Jojo: Saya Tanyakan ke Penyidik Dulu
SEJAK tahun 2016 lalu, sudah ada penyidikan dugaan tindak pidana korupsi (Tipikor) dalam pembebasan lahan yang direncanakan untuk Markas komando (Mako) Badan Search and Rescue Nasional (Basarnas) di Kace, Mendobarat, Bangka.
Penyidikan dilakukan Subdit Tipikor Polda Bangka Belitung (Babel).
Sayangnya, hingga sekarang tidak diketahui progres kasus tersebut. Padahal proyek pembebasan telah menyedot APBN sebesar Rp 3,6 miliar dengan potensi kerugian negara mencapai Rp 1,8 milyar.
Dari penelusuran harian ini, area dengan luas 8.965 meter persegi itu awalnya dibebaskan dari lahan masyarakat. Adapun harga pembebasan terbilang jumbo yang tak sesuai dengan kondisi harga tanah di lokasi saat itu. Harga pembebasan yakni sebesar Rp 400 ribu/meternya.
Dari temuan penyidik sendiri -saat itu- harga permeter tanah di lokasi tersebut sesuai NJOP hanya Rp 7.000 permeter. Karena memang kondisi tanah tersebut adalah rawa-rawa.

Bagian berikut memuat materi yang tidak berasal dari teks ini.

(** The body of [getHealthAlerts] past the cache test: the object
    [result]. *)
Definition freshReport (i : Invocation) : Report :=
  let r := readings i in
  let a := classify (stamp i) r in
  let nextStepsToCheck :=
    buildNextSteps a (cpuUsage r) (memUsage r) (diskUsage r) in
  let actionableSummary := generateSummary a nextStepsToCheck in
  {| alerts := a;
     alertCount :=
       {| countCritical := List.length (critical a);
          countWarning := List.length (warning a);
          countInfo := List.length (info a);
          countTotal := (List.length (critical a) + List.length (warning a)
                         + List.length (info a))%nat |};
     systemHealthScore := calculateHealthScore a;
     nextStepsToCheck := nextStepsToCheck;
     actionableSummary := actionableSummary;
     cacheInfo := {| cachedAt := cachedStamp i; staleAfter := CACHE_TTL |} |}.

(** [getHealthAlerts]: the returned report and the cache afterwards. *)
Definition getHealthAlerts (c : Cache) (i : Invocation) : Report * Cache :=
  match alertCache c with
  | Some cached =>
      if now i - cacheTimestamp c <? CACHE_TTL then (cached, c)
      else
        let result := freshReport i in
        (result, {| alertCache := Some result; cacheTimestamp := now i |})
  | None =>
      let result := freshReport i in
      (result, {| alertCache := Some result; cacheTimestamp := now i |})
  end.

(** A session: the reports of successive invocations, threading the
    cache.  Invocations are taken one after the other: none starts while
    another still awaits its collectors. *)
Fixpoint run (c : Cache) (calls : list Invocation) : list Report * Cache :=
  match calls with
  | [] => ([], c)
  | i :: rest =>
      let '(r, c1) := getHealthAlerts c i in
      let '(rs, c2) := run c1 rest in
      (r :: rs, c2)
  end.

End Alerts.

(** ** The thermal probe: [src/system/thermal.js] *)

Module Thermal.

Import Js.

(** [const CACHE_TTL = 10000], in milliseconds. *)
Definition CACHE_TTL : Z := 10000.

(** Result of [checkThermalThrottling]: a boolean or ["Unknown"]. *)
Inductive throttle : Type :=
| Known (b : bool)
| Unknown.

Definition isTrue (t : throttle) : bool :=
  match t with Known true => true | _ => false end.

(** Result of [getFanSpeeds]. *)
Record Fans : Type := {
  available : bool;
  note : string;
}.

Record Temperature : Type := {
  temperatureCelsius : value;
  unit : string;
}.

Record CacheInfo : Type := {
  cachedAt : Z;
  staleAfter : Z;
}.

Record Report : Type := {
  timestamp : Z;
  severity : string;
  cpu : Temperature;
  gpu : Temperature;
  thermalThrottling : throttle;
  fans : Fans;
  actionableSummary : string;
  recommendations : list string;
  nextStepsToCheck : list string;
  cacheInfo : CacheInfo;
}.

(** What one invocation reads: [Date.now()], the four collectors'
    results, and the two [new Date()] of the result. *)
Record Invocation : Type := {
  now : Z;
  cpuTemp : value;
  gpuTemp : value;
  throttling : throttle;
  fanSpeeds : Fans;
  stamp : Z;
  cachedStamp : Z;
}.

(** The module-level variables [thermalCache] and [cacheTimestamp]. *)
Record Cache : Type := {
  thermalCache : option Report;
  cacheTimestamp : Z;
}.

Definition initialCache : Cache :=
  {| thermalCache := None; cacheTimestamp := 0 |}.

(** Severity, recommendations and next steps: the if/else chain. *)
Definition assess (cpuTemp gpuTemp : value) (throttling : throttle)
  : string * list string * list string :=
  if isNumber cpuTemp && gt (toNumber cpuTemp) (int 95) then
    ("critical",
     ["CPU temperature critical - shut down unnecessary applications immediately";
      "Ensure proper ventilation and check for dust buildup"],
     ["get_performance_stats"])
  else if isTrue throttling then
    ("critical",
     ["Thermal throttling detected - performance is being reduced to prevent overheating";
      "Close resource-intensive applications and improve cooling"],
     ["get_performance_stats"])
  else if isNumber cpuTemp && gt (toNumber cpuTemp) (int 85) then
    ("warning",
     ["CPU temperature elevated at " ++ vtoString cpuTemp ++
      "°C - monitor closely";
      "Consider improving airflow or reducing workload"],
     [])
  else if isNumber gpuTemp && gt (toNumber gpuTemp) (int 85) then
    ("warning",
     ["GPU temperature elevated at " ++ vtoString gpuTemp ++ "°C";
      "Close GPU-intensive applications if temperature persists"],
     [])
  else if isNumber cpuTemp && le (toNumber cpuTemp) (int 85) then
    ("info", ["Thermal status normal"], [])
  else
    ("info",
     ["Temperature monitoring unavailable - requires WMI access or hardware sensors";
      "Run PowerShell as Administrator for temperature data"],
     []).

Definition summary (cpuTemp gpuTemp : value) (throttling : throttle)
  : string :=
  if isNumber cpuTemp then
    let s := "CPU: " ++ vtoString cpuTemp ++ "°C" in
    let s :=
      if isNumber gpuTemp
      then s ++ ", GPU: " ++ vtoString gpuTemp ++ "°C" else s in
    if isTrue throttling then s ++ " ⚠️ THROTTLING" else s
  else
    "Temperature data unavailable (requires elevated privileges or hardware sensors)".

Sayangnya, Kabid Humas Polda Babel, AKBP Jojo Sutarjo saat dihubungi harian ini mengaku belum dapat memberikan informasi akurat atas penanganan perkara tersebut. Sebab dirinya baru dapat kabar dari wartawan atas adanya penyidikan tersebut.

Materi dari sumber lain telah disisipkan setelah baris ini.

(** On two chunks whose boundary cells come in pairs and which have 16
    slots left, the scan never runs out of slots: it takes at most 16. *)
Lemma link_scan_within_capacity (a : nav_chunk) (a_ptr : nat)
  (a_type : edge_type) (a_coord : coord) (b : nav_chunk) (b_ptr : nat)
  (b_type : edge_type) (b_coord : coord) (n : nat) :
  same_orientation a_type b_type -> a_ptr <= b_ptr ->
  paired_cells a -> paired_cells b ->
  num_portals a + 16 <= MAX_PORTALS_PER_CHUNK ->
  num_portals b + 16 <= MAX_PORTALS_PER_CHUNK ->
  n <= 64 ->
  exists s,
    link_scan a a_ptr a_type a_coord b b_ptr b_type b_coord n = Ok s /\
    linked a a_type a_coord b_ptr (num_portals b)
           (runs (scan (crossable a a_type b b_type) 64 n)) (ls_a s) /\
    linked b b_type b_coord a_ptr (num_portals a)
           (runs (scan (crossable a a_type b b_type) 64 n)) (ls_b s) /\
    length (runs (scan (crossable a a_type b b_type) 64 n)) <= 16.
Proof.
  intros Horient Hptr Pa Pb Ka Kb Hn.
  assert (Hcount : scan_count (scan (crossable a a_type b b_type) 64 n) <= 16).
  { rewrite scan_count_runs by exact Hn.
    apply count_runs_paired_edge; [|exact Hn].
    intros m Hm. apply crossable_paired; assumption. }
  destruct (@link_scan_spec a a_ptr a_type a_coord b b_ptr b_type b_coord n
              Horient Hptr Hn) as [(s & E & La & Lb & _)|(_ & Hbad)].
  - exists s. split; [exact E|]. split; [exact La|]. split; [exact Lb|].
    unfold scan_count in Hcount. lia.
  - rewrite capacity_ok_taken in Hbad by lia. discriminate.
Qed.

“Kalau penanganan 2016 berarti sudah lama sekali. Nanti jelasnya saya tanya dulu penyidik di subdit Tipikor, apakah sudah SP3 atau bagaimana karena saking lamanya itu,” katanya.

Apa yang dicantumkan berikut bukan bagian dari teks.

(** * exutils: handler-result normalisation and the HTTP error model

    A shallow embedding of the TypeScript sources of the library
    (status table, [getErrorName], [HttpError], [handleResult],
    [asyncHandler], [globalErrorHandler], [proxyWrapper]) together with
    the properties stated about them. *)

From Stdlib Require Import ZArith String Ascii List Bool Lia.
From Stdlib Require Import DecimalString DecimalPos DecimalZ.
From ExtLib Require Import Structures.Monad Structures.MonadExc.
Import ListNotations.
Import MonadNotation.

Local Open Scope string_scope.
Local Open Scope Z_scope.
Local Open Scope monad_scope.

(* ===================================================================== *)
(** ** String primitives used by the sources

    JavaScript strings are modelled as [string] (sequences of 8-bit
    characters); the case conversions act on the ASCII letters, which is
    all the status table contains. *)
(* ===================================================================== *)

Module Str.

Definition in_range (lo hi : nat) (c : ascii) : bool :=
  let n := nat_of_ascii c in (Nat.leb lo n && Nat.leb n hi)%bool.

Definition is_upper : ascii -> bool := in_range 65 90.
Definition is_lower : ascii -> bool := in_range 97 122.
Definition is_digit : ascii -> bool := in_range 48 57.

(** The regular-expression class [\w]: letters, digits and underscore. *)
Definition is_word (c : ascii) : bool :=
  (is_upper c || is_lower c || is_digit c || Ascii.eqb c "_")%bool.

(** The regular-expression class [\s], restricted to its ASCII members:
    tab, line feed, vertical tab, form feed, carriage return, space. *)
Definition is_space (c : ascii) : bool :=
  (in_range 9 13 c || Ascii.eqb c " ")%bool.

Definition lower_char (c : ascii) : ascii :=
  if is_upper c then ascii_of_nat (nat_of_ascii c + 32) else c.

Definition upper_char (c : ascii) : ascii :=
  if is_lower c then ascii_of_nat (nat_of_ascii c - 32) else c.

Fixpoint map_chars (f : ascii -> ascii) (s : string) : string :=
  match s with
  | EmptyString => EmptyString
  | String c r => String (f c) (map_chars f r)
  end.

(** [s.toLowerCase()] *)
Definition toLowerCase : string -> string := map_chars lower_char.

(** [s.toUpperCase()] *)
Definition toUpperCase : string -> string := map_chars upper_char.

(** [s.replace(/_/g, ' ')] *)
Definition underscores_to_spaces : string -> string :=
  map_chars (fun c => if Ascii.eqb c "_" then " "%char else c).

(** [s.replace(/\b\w/g, char => char.toUpperCase())]: a word character is
    matched exactly when no word character precedes it; [prev] records
    whether the preceding character was a word character. *)
Fixpoint capitalize_words (prev : bool) (s : string) : string :=
  match s with
  | EmptyString => EmptyString
  | String c r =>
      String (if (is_word c && negb prev)%bool then upper_char c else c)
             (capitalize_words (is_word c) r)
  end.

(** [s.replace(/\s+/g, '')] *)
Fixpoint remove_spaces (s : string) : string :=
  match s with
  | EmptyString => EmptyString
  | String c r => if is_space c then remove_spaces r
                  else String c (remove_spaces r)
  end.

(** [s.endsWith(suffix)] *)
Definition endsWith (s suffix : string) : bool :=
  let n := String.length s in
  let m := String.length suffix in
  (Nat.leb m n && String.eqb (substring (n - m) m s) suffix)%bool.

(** A template literal [`${n}`] for an integer [n]. *)
Definition of_Z (n : Z) : string := NilZero.string_of_int (Z.to_int n).

Fixpoint all_chars (p : ascii -> bool) (s : string) : bool :=
  match s with
  | EmptyString => true
  | String c r => (p c && all_chars p r)%bool
  end.

(** Splitting at every occurrence of a separator character. *)
Fixpoint split_on (sep : ascii) (s : string) : list string :=
  match s with
  | EmptyString => [EmptyString]
  | String c r =>
      if Ascii.eqb c sep then EmptyString :: split_on sep r
      else match split_on sep r with
           | w :: ws => String c w :: ws
           | [] => [String c EmptyString]
           end
  end.

End Str.

(* ===================================================================== *)
(** ** The status table ([HttpStatus])

    The frozen object pairs every numeric constant with a
    ["<code>_NAME"] entry holding its symbolic name. *)
(* ===================================================================== *)

Module HttpStatus.

Definition CONTINUE : Z := 100.
Definition SWITCHING_PROTOCOLS : Z := 101.
Definition PROCESSING : Z := 102.
Definition EARLYHINTS : Z := 103.
Definition OK : Z := 200.
Definition CREATED : Z := 201.
Definition ACCEPTED : Z := 202.
Definition NON_AUTHORITATIVE_INFORMATION : Z := 203.
Definition NO_CONTENT : Z := 204.
Definition RESET_CONTENT : Z := 205.
Definition PARTIAL_CONTENT : Z := 206.
Definition AMBIGUOUS : Z := 300.
Definition MOVED_PERMANENTLY : Z := 301.
Definition FOUND : Z := 302.
Definition SEE_OTHER : Z := 303.
Definition NOT_MODIFIED : Z := 304.
Definition TEMPORARY_REDIRECT : Z := 307.
Definition PERMANENT_REDIRECT : Z := 308.
Definition BAD_REQUEST : Z := 400.
Definition UNAUTHORIZED : Z := 401.
Definition PAYMENT_REQUIRED : Z := 402.
Definition FORBIDDEN : Z := 403.
Definition NOT_FOUND : Z := 404.
Definition METHOD_NOT_ALLOWED : Z := 405.
Definition NOT_ACCEPTABLE : Z := 406.
Definition PROXY_AUTHENTICATION_REQUIRED : Z := 407.
Definition REQUEST_TIMEOUT : Z := 408.
Definition CONFLICT : Z := 409.
Definition GONE : Z := 410.
Definition LENGTH_REQUIRED : Z := 411.
Definition PRECONDITION_FAILED : Z := 412.
Definition PAYLOAD_TOO_LARGE : Z := 413.
Definition URI_TOO_LONG : Z := 414.
Definition UNSUPPORTED_MEDIA_TYPE : Z := 415.
Definition REQUESTED_RANGE_NOT_SATISFIABLE : Z := 416.
Definition EXPECTATION_FAILED : Z := 417.
Definition I_AM_A_TEAPOT : Z := 418.
Definition MISDIRECTED : Z := 421.
Definition UNPROCESSABLE_ENTITY : Z := 422.
Definition FAILED_DEPENDENCY : Z := 424.
Definition PRECONDITION_REQUIRED : Z := 428.
Definition TOO_MANY_REQUESTS : Z := 429.
Definition INTERNAL_SERVER_ERROR : Z := 500.
Definition NOT_IMPLEMENTED : Z := 501.
Definition BAD_GATEWAY : Z := 502.
Definition SERVICE_UNAVAILABLE : Z := 503.
Definition GATEWAY_TIMEOUT : Z := 504.
Definition HTTP_VERSION_NOT_SUPPORTED : Z := 505.
Definition VARIANT_ALSO_NEGOTIATES : Z := 506.
Definition INSUFFICIENT_STORAGE : Z := 507.
Definition LOOP_DETECTED : Z := 508.
Definition BANDWIDTH_LIMIT_EXCEEDED : Z := 509.
Definition NOT_EXTENDED : Z := 510.
Definition NETWORK_AUTHENTICATION_REQUIRED : Z := 511.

“Kalau sudah ada kabar nantinya saya kabarkan kepada kawan-kawan media,” tukas Jojo.
Lahan Terbengkalai
Sementara ,itu dari lokasi lahan sendiri yang berlamat di Kace itu kondisinya sangat memprihatinkan. Harian ini berkesempatan meninjau bersama dengan aktivis sekaligus penggiat anti korupsi Dr Marshal Imar Pratama kalau lahan sudah dalam keadaan semak belukar.
Di atas lahan terdapat sebuah plang bertertuliskan tanah milik negara. Luas 8.965 meter persegi. Tertera badan nasional pencarian dan pertolongan. Kantor pencarian dan pertolongan Pangkalpinang. Kode BMN 2.01.01.02.002.1.
“Berawal kita memperoleh informasi dari masyarakat sekitar atas kondisi lahan tak bermanfaat seperti ini. Dimana ada aset negara yang telah dibeli dengan harga mahal tetapi tak bisa termanfaatkan. Buktinya sampai sekarang tak kunjung dibangun menjadi kantor Basarnas sudah sejak tahun 2016,” kata Marshal kepada harian ini.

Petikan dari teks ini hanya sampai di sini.